If you work at a relatively small company or nonprofit, you may have a built-in advantage over larger organizations in the social network space. When traditional marketers at large organizations look at social networks like MySpace and Facebook, their eyes light up. They see those networks in terms of audience. The term "eyeballs" sums up this attitude: we don't really want the whole person. We just want access to their eyeballs, en route to the purchase-making part of their brains.
So it's great to see, via The Social Customer Manifesto, this article in AdAge: Marketers Start to Use Social Networks for CRM Instead of Ads.
"For all the talk about how much money Facebook and MySpace are making off ads -- and whether or not those ads work -- there's a growing sense of concern that the promise of social networking as a marketing vehicle is getting lost. Some marketing execs are suggesting the space should be used less like a paid media vehicle and more like a customer-relationship-management tool."
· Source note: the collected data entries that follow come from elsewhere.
Lemma od_get_Some_elem k v d : OD.get k d = Some v -> (k, v) ∈ d.
Proof.
  induction d as [|[k' v'] d IH]; simpl; [done|].
  destruct (decide (k = k')) as [->|Hne].
  - intros Hv. simplify_eq. by left.
  - intros Hv. right. auto.
Qed.

Lemma od_elem_get k v d : NoDup d.*1 -> (k, v) ∈ d -> OD.get k d = Some v.
Proof.
  induction d as [|[k' v'] d IH]; simpl; [by intros _ ?%elem_of_nil|].
  intros [Hk Hd]%NoDup_cons [Heq|Hin]%elem_of_cons.
  - injection Heq as -> ->. by rewrite decide_True.
  - destruct (decide (k = k')) as [->|Hne]; [|auto].
    exfalso. apply Hk. apply list_elem_of_fmap. by exists (k', v).
Qed.

(** Assigning to a key that is not in the dictionary appends it. *)
Lemma od_set_fresh k v d : k ∉ d.*1 -> OD.set k v d = d ++ [(k, v)].
Proof.
  induction d as [|[k' v'] d IH]; simpl; [done|].
  intros [Hne Hnin]%not_elem_of_cons.
  rewrite decide_False by done. by rewrite IH.
Qed.

(** Assigning to a key that is in the dictionary keeps the order of keys. *)
Lemma od_set_keys k v d : k ∈ d.*1 -> (OD.set k v d).*1 = d.*1.
Proof.
  induction d as [|[k' v'] d IH]; simpl; [by intros ?%elem_of_nil|].
  destruct (decide (k = k')) as [->|Hne]; simpl; [done|].
  intros [?|Hin]%elem_of_cons; [done|]. f_equal. by apply IH.
Qed.

Lemma od_mem_true k d : OD.mem k d = true <-> k ∈ d.*1.
Proof.
  unfold OD.mem. destruct (OD.get k d) eqn:E.
  - split; [intros _|done]. destruct (decide (k ∈ d.*1)) as [|Hn]; [done|].
    apply od_get_None in Hn. congruence.
  - apply od_get_None in E. split; [done | by intros ?].
Qed.

End od_facts.

(** ** Mode and privilege mutation *)

Section setMode_facts.

Lemma op_translations_not_b mode a : Channel.op_translations mode = Some a -> mode ≠ "b".
Proof. intros H ->. vm_compute in H. discriminate. Qed.

Lemma startswith_refl s : Py.startswith s s = true.
Proof. induction s as [|c s IH]; simpl; [done|]. by rewrite decide_True. Qed.

(** A flag appended to a mode string is in it. *)
Lemma contains_append s sub : Py.contains sub (s +:+ sub) = true.
Proof.
  induction s as [|c s IH]; simpl.
  - destruct sub as [|a r]; simpl; [done|].
    rewrite decide_True by done. by rewrite startswith_refl.
  - rewrite IH. apply orb_true_r.
Qed.

Lemma inb_snoc x l : Py.inb x (l ++ [x]) = true.
Proof. apply inb_true, elem_of_app. right. by left. Qed.

Lemma getattr_setattr a l c : Channel.getattr a (Channel.setattr a l c) = l.
Proof. by destruct a. Qed.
In other words, social networks allow us to treat people like people. Y'know, build relationships and understand them and offer them something valuable to them. The reason so many small organizations are ahead in the social network space is that they've been conditioned to operate on the level of personal relationships. Doing that online is a natural extension of their modus operandi.
And if you haven't jumped into this space yet, be encouraged. It's not scary out there in Social NetworkLand. It's just like what you're doing when you're dealing with customers and donors and affiliates every day.